Cette séparation originelle de l’être et du devenir, de l’éternel et du transitoire, la pensée chinoise ne l’effectue pas. Pour elle, les choses se structurent en évoluant, ou évoluent en se structurant. Le réel est en mouvement permanent même quand il semble immobile,  selon un processus énergétique que décrit le Tao (la Voie), avec deux énergies de sens contraires qui s’opposent et coopèrent dans une alternance continue.
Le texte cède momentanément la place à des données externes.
Definition competitions_0006_CreateModel_PoomsaeTeamMember : list operation := [
  CreateModel "PoomsaeTeamMember" [
    ("id", field BigAutoField [primary_key]);
    ("role", field (CharField 8) [default (DefaultText "main"); choices ["main"; "sub"]]);
    ("order", field PositiveSmallIntegerField [default (DefaultNumber 1)]);
    ("player", field (ForeignKey ("accounts", "userprofile") CASCADE) [related_name "poomsae_team_memberships"]);
    ("team", field (ForeignKey ("competitions", "poomsaeteam") CASCADE) [related_name "members"])
  ] [indexes [("competition_team_id_e1a22e_idx", ["team"]); ("competition_player__0e271a_idx", ["player"])]; unique_together [["team"; "player"]]]
].

Definition competitions_0006_poomsaeteam : list operation := [
  AddIndex "poomsaeteam" "competition_competi_9d6569_idx" ["competition"; "coach"]
].

Definition competitions_0006 : migration := mkMigration ("competitions", "0006_poomsaeteam_alter_poomsaeenrollment_unique_together_and_more")
  [("accounts", "0004_alter_pendingclub_license_image_and_more");
    ("competitions", "0005_discountcode_poomsae_competition_and_more")]
  (competitions_0006_CreateModel_PoomsaeTeam ++ competitions_0006_poomsaeenrollment ++
   competitions_0006_CreateModel_PoomsaeTeamMember ++ competitions_0006_poomsaeteam).

(** ** [competitions/migrations/0007_poomsaeenrollment_team.py] *)

Definition competitions_0007_poomsaeenrollment : list operation := [
  AddField "poomsaeenrollment" "team"
    (field (ForeignKey ("competitions", "poomsaeteam") SET_NULL) [null; blank; related_name "enrollments"])
].

Definition competitions_0007 : migration := mkMigration ("competitions", "0007_poomsaeenrollment_team")
  [("competitions", "0006_poomsaeteam_alter_poomsaeenrollment_unique_together_and_more")]
  (competitions_0007_poomsaeenrollment).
Ce réel en mouvement donne lieu à une multiplicité de formes dynamiques,  qui est la cible de tout savoir. 

Puisqu’il s’agit de discerner le type de dynamique observé, l’attention aux prémices, aux indicateurs de tendances est particulièrement aiguisée. Alors que dans la perspective platonicienne s’oppose la stabilité du savoir à l’instabilité de l’opinion, dans la pensée chinoise l’ignorant est enfermé dans l’étroitesse de son point de vue, il ne prévoit rien, il subit, tandis que le sage anticipe, épouse le mouvement des choses, s’adapte à leur continuelle évolution. 

A partir de cette conception du savoir, les autres couples notionnels en découlent, avec, en premier lieu, deux conceptions de l’action. 
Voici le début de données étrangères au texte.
Definition competitions_PoomsaeDivision : model := Model ("competitions", "poomsaedivision") [
    ("competition", field (ForeignKey ("competitions", "poomsaecompetition") CASCADE) [related_name "divisions"]);
    ("age_category", field (ForeignKey ("competitions", "agecategory") CASCADE) []);
    ("belt_group", field (ForeignKey ("competitions", "beltgroup") CASCADE) []);
    ("style", field (CharField 20) [choices ["standard"; "creative"]])
  ]
  [meta_unique_together [["competition"; "age_category"; "belt_group"; "style"]];
    meta_indexes [["competition"; "age_category"; "belt_group"; "style"]]].

Definition competitions_PoomsaeCoachApproval : model := Model ("competitions", "poomsaecoachapproval") [
    ("competition", field (ForeignKey ("competitions", "poomsaecompetition") CASCADE)
      [related_name "coach_approvals"]);
    ("player", field (ForeignKey ("accounts", "userprofile") CASCADE) [null; blank; related_name "poomsae_approvals"]);
    ("coach", field (ForeignKey ("accounts", "userprofile") CASCADE) [related_name "poomsae_coach_approvals"]);
    ("code", field (CharField 8) [null; blank; db_index]);
    ("approved", field BooleanField [default (DefaultBool false)]);
    ("is_active", field BooleanField [default (DefaultBool true)]);
    ("created_at", field DateTimeField [auto_now_add]);
    ("updated_at", field DateTimeField [auto_now])
  ]
  [meta_constraints
    [("uniq_poomsae_competition_coach", UniqueConstraint ["competition"; "coach"] None);
      ("uniq_poomsae_competition_code", UniqueConstraint ["competition"; "code"] (Some (IsNull "code" false)))];
    meta_indexes [["competition"; "is_active"; "approved"]]].

Definition competitions_PoomsaeEnrollment_POOMSAE_TYPE_CHOICES : list string := ["standard"; "creative"].

Definition competitions_PoomsaeEnrollment_MODE_CHOICES : list string := ["single"; "team"].

Definition competitions_PoomsaeEnrollment : model := Model ("competitions", "poomsaeenrollment") [
    ("competition", field (ForeignKey ("competitions", "poomsaecompetition") CASCADE) [related_name "enrollments"]);
    ("player", field (ForeignKey ("accounts", "userprofile") PROTECT)
      [null; blank; related_name "poomsae_enrollments"]);
    ("coach", field (ForeignKey ("accounts", "userprofile") SET_NULL)
      [null; blank; related_name "poomsae_coach_enrollments"]);
    ("coach_name", field (CharField 150) [blank; default (DefaultText "")]);
    ("coach_approval_code", field (CharField 8) [blank; default (DefaultText "")]);
    ("club", field (ForeignKey ("accounts", "tkdclub") SET_NULL) [null; blank]);
    ("club_name", field (CharField 150) [blank; default (DefaultText "")]);
    ("board", field (ForeignKey ("accounts", "tkdboard") SET_NULL) [null; blank]);
    ("board_name", field (CharField 150) [blank; default (DefaultText "")]);
    ("belt_group", field (ForeignKey ("competitions", "beltgroup") SET_NULL) [null; blank]);
    ("age_category", field (ForeignKey ("competitions", "agecategory") PROTECT) [null; blank]);
    ("poomsae_type", field (CharField 16) [choices competitions_PoomsaeEnrollment_POOMSAE_TYPE_CHOICES]);
    ("mode", field (CharField 8) [default (DefaultText "single"); choices competitions_PoomsaeEnrollment_MODE_CHOICES]);
    ("insurance_number", field (CharField 20) []);
    ("insurance_issue_date", field DateField []);
    ("team", field (ForeignKey ("competitions", "poomsaeteam") SET_NULL) [null; blank; related_name "enrollments"]);
    ("status", field (CharField 20) [default (DefaultText "pending_payment")]);
    ("is_paid", field BooleanField [default (DefaultBool false)]);
    ("paid_amount", field PositiveIntegerField [default (DefaultNumber 0)]);
    ("bank_ref_code", field (CharField 64) [blank; default (DefaultText "")]);
    ("paid_at", field DateTimeField [null; blank]);
    ("created_at", field DateTimeField [auto_now_add])
  ]
  [meta_constraints
    [("poomsae_enrollment_mode_requires_player_or_team", CheckConstraint
      (Or
        [(And [(Is "mode" "single"); (IsNull "player" false); (IsNull "team" true)]);
          (And [(Is "mode" "team"); (IsNull "player" true); (IsNull "team" false)])]));
      ("uniq_poomsae_single_per_style", UniqueConstraint
        ["competition"; "player"; "poomsae_type"] (Some (Is "mode" "single")));
      ("uniq_poomsae_team_once", UniqueConstraint ["competition"; "team"] (Some (Is "mode" "team")))];
    meta_indexes [["competition"; "mode"; "poomsae_type"]; ["competition"; "player"]; ["competition"; "team"]]].

Definition competitions_PoomsaeImage : model := Model ("competitions", "poomsaeimage") [
    ("competition", field (ForeignKey ("competitions", "poomsaecompetition") CASCADE) [related_name "images"]);
    ("image", field ImageField [])
  ]
  [].

Definition competitions_PoomsaeFile : model := Model ("competitions", "poomsaefile") [
    ("competition", field (ForeignKey ("competitions", "poomsaecompetition") CASCADE) [related_name "files"]);
    ("file", field FileField [])
  ]
  [].

Definition competitions_PoomsaeTeam_STYLE_CHOICES : list string := ["standard"; "creative"].

Definition competitions_PoomsaeTeam : model := Model ("competitions", "poomsaeteam") [
    ("competition", field (ForeignKey ("competitions", "poomsaecompetition") CASCADE) [related_name "teams"]);
    ("coach", field (ForeignKey ("accounts", "userprofile") CASCADE) [related_name "poomsae_teams"]);
    ("name", field (CharField 100) []);
    ("style", field (CharField 16) [choices competitions_PoomsaeTeam_STYLE_CHOICES]);
    ("created_at", field DateTimeField [auto_now_add])
  ]
  [meta_indexes [["competition"; "coach"]]].

Definition competitions_PoomsaeTeamMember_ROLE_CHOICES : list string := ["main"; "sub"].

Definition competitions_PoomsaeTeamMember : model := Model ("competitions", "poomsaeteammember") [
    ("team", field (ForeignKey ("competitions", "poomsaeteam") CASCADE) [related_name "members"]);
    ("player", field (ForeignKey ("accounts", "userprofile") CASCADE) [related_name "poomsae_team_memberships"]);
    ("role", field (CharField 8) [default (DefaultText "main"); choices competitions_PoomsaeTeamMember_ROLE_CHOICES]);
    ("order", field PositiveSmallIntegerField [default (DefaultNumber 1)])
  ]
  [meta_unique_together [["team"; "player"]]; meta_indexes [["team"]; ["player"]]].

Definition competitions_GroupRegistrationPayment : model := Model ("competitions", "groupregistrationpayment") [
    ("coach", field (ForeignKey ("accounts", "userprofile") CASCADE) [related_name "group_payments"]);
    ("competition", field (ForeignKey ("competitions", "kyorugicompetition") CASCADE) [related_name "group_payments"]);
    ("payload", field JSONField []);
    ("total_amount", field PositiveIntegerField []);
    ("is_paid", field BooleanField [default (DefaultBool false)]);
    ("bank_ref_code", field (CharField 64) [null; blank]);
    ("created_at", field DateTimeField [auto_now_add])
  ]
  [].

Definition competitions_DiscountCode : model := Model ("competitions", "discountcode") [
    ("code", field (CharField 50) [unique]);
    ("coach", field (ForeignKey ("auth", "user") CASCADE) [related_name "discount_codes"]);
    ("type", field (CharField 20) [choices ["COACH_GROUP"; "STUDENT"]]);
    ("percent", field PositiveSmallIntegerField []);
    ("competition", field (ForeignKey ("competitions", "kyorugicompetition") CASCADE)
      [null; blank; related_name "discount_codes"]);
    ("poomsae_competition", field (ForeignKey ("competitions", "poomsaecompetition") CASCADE)
      [null; blank; related_name "discount_codes_poomsae"]);
    ("seminar", field (ForeignKey ("competitions", "seminar") CASCADE) [null; blank; related_name "discount_codes"]);
    ("max_uses", field PositiveIntegerField [null; blank]);
    ("used_count", field PositiveIntegerField [default (DefaultNumber 0)]);
    ("active", field BooleanField [default (DefaultBool true)]);
    ("created_at", field DateTimeField [auto_now_add]);
    ("updated_at", field DateTimeField [auto_now])
  ]
  [].

Definition competitions_KyorugiCompetitionParticipantsReport : model := Proxy ("competitions", "kyorugicompetitionparticipantsreport") ("competitions", "kyorugicompetition").

Definition competitions_NumberingEntry : model := Proxy ("competitions", "numberingentry") ("competitions", "kyorugicompetition").

Definition competitions_SeminarAttendee : model := Proxy ("competitions", "seminarattendee") ("competitions", "seminarregistration").

Definition competitions_CoachApprovalsEntry : model := Proxy ("competitions", "coachapprovalsentry") ("competitions", "kyorugicompetition").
D'un côté, la notion de sujet parcourt toute la philosophie occidentale, depuis Descartes et son cogito. Le sujet est capable d’agir, de faire naitre ce qui n’est pas.  Cette vision de l’action n’est pas partagée par la pensée chinoiseAlors que la philosophie occidentale pense l’action à partir du sujet agissant, dans la pensée chinoise le sujet n’est jamais isolé de sa situation, il en reste partie prenante. 

François Jullien (2014) révèle cette différence au travers de la notion de paysage. En Europe le paysage s’offre au  regard d’un sujet, mais en chinois « paysage » necessite l’emploi de deux termes, shan et shui (la montagne et l’eau), deux termes en tension puisqu’ils représentent « ce qui monte et se dresse » d’un côté et « ce qui descend et s’écoule » de l’autre, mais aussi « ce dont la forme se découpe » et  « ce qui peut prendre toute forme », comme le montre les idéogrammes. Le paysage chinois est ainsi conçu comme un champ tensionnel auquel  l’homme participe en tant que porteur d’énergie et à partir duquel  il pourra aussi recharger son énergie. 
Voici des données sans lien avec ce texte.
(** From wherever the command stands, what remains leads to the same schema. *)
Lemma migrate_completes s0 s1 st : apart_unless_ordered = true → NoDup ids → ordered deps [] ids → run step ids s0 = Some s1 →
  rtc (migrate ms) ([], s0) st → run step (remaining ms st.1) st.2 = Some s1.
Proof.
  intros Ha Hnd Ho Hrun Hst. apply migrate_runs in Hst as (Hr & Hos & Hnds & Hin).
  assert (Hall : run step (st.1 ++ remaining ms st.1) s0 = Some s1).
  { refine (orders_agree step deps (λ x m s s', migrations_commute x m s s' Ha) [] ids _ s0 s1 _ Hnd Ho _ _ Hrun).
    - by intros a d ?%not_elem_of_nil.
    - apply ordered_app. split; [done|]. rewrite app_nil_r. apply (ordered_remaining []); [done|by intros a ?%not_elem_of_nil|].
      intros a Ha'. by apply list_elem_of_In, in_rev; rewrite rev_involutive; apply list_elem_of_In.
    - by apply split_done. }
  rewrite run_app, Hr in Hall. done.
Qed.
End commands.

(** ** The migrations of the project *)

Local Open Scope string_scope.

Definition migrations : list migration :=
  (accounts_migrations ++ competitions_migrations ++ main_migrations ++ payments_migrations ++ discounts_migrations ++
   reports_migrations)%list.

(** Before them, the framework has made the table of users. *)
Definition AUTH_USER : model_key := ("auth", "user").
Definition framework (user : table) : schema := {[ AUTH_USER := user ]}.

(** The declared shapes but for an index. *)
Definition without_index (k : model_key) (columns : list string) (d : gmap model_key shape) : gmap model_key shape :=
  alter (λ s, mkShape (sh_columns s) (sh_ordering s) (sh_unique_together s) (sh_indexes s ∖ {[columns]}) (sh_constraints s) (sh_proxy_of s)) k d.

(** [KyorugiResult] asks for an index no migration makes. *)
Definition migrated_shapes : gmap model_key shape :=
  without_index ("competitions", "kyorugiresult") ["competition"; "weight_category"] declared.

Local Abbreviation ids := (migration_of <$> migrations).

Lemma migrations_apart : apart_unless_ordered migrations = true.
Proof. vm_compute. reflexivity. Qed.

Fixpoint ordered_in (D l : list migration_id) : bool :=
  match l with [] => true | i :: l => forallb (λ d, bool_decide (d ∈ D)) (dependencies_of migrations i) && ordered_in (i :: D) l end.

Lemma ordered_in_ordered D l : ordered_in D l = true → ordered (dependencies_of migrations) D l.
Proof.
  revert D. induction l as [|i l IH]; intros D; [done|]. cbn. rewrite andb_true_iff, forallb_forall. intros [Hd Hl]. split; [|by apply IH].
  intros d Hin%list_elem_of_In. by apply Hd, bool_decide_eq_true in Hin.
Qed.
Aussi, dans la pensée chinoise, le paysage n’est pas une notion purement esthétique mais aussi stratégique puisqu’il s’agit de tirer parti de sa configuration. Agir, c’est exploiter les propensions contenues dans une situation, son potentiel.

Plutôt que de forcer les circonstances, tenter d’y imposer ses vues personnelles, l’important est de savoir en détecter les potentialités pour les utiliser à son profit.

On ne gagne rien à aller contre le Tao, car on ne réussit qu’en sachant en épouser les lignes de force. Ainsi le non agir, wu wei, ne relève pas du quiétisme. Il s’agit plutôt de ne pas intervenir brutalement mais de laisser se dérouler les processus naturels. C’est un idéal d’action qui préconise, non pas  de l’indifférence pour le cours des événements  mais au contraire son suivi attentif pour profiter pleinement de ses propensions, afin d'obtenir un effet maximal avec une intervention minimale. 

 

L’association « Propension/Potentiel » est donc à la base de l’axiomatique de la pensée chinoise. 

 

François Julien, Vivre de Paysage ou L’impensé de la Raison, 272 pages, Gallimard, 2014.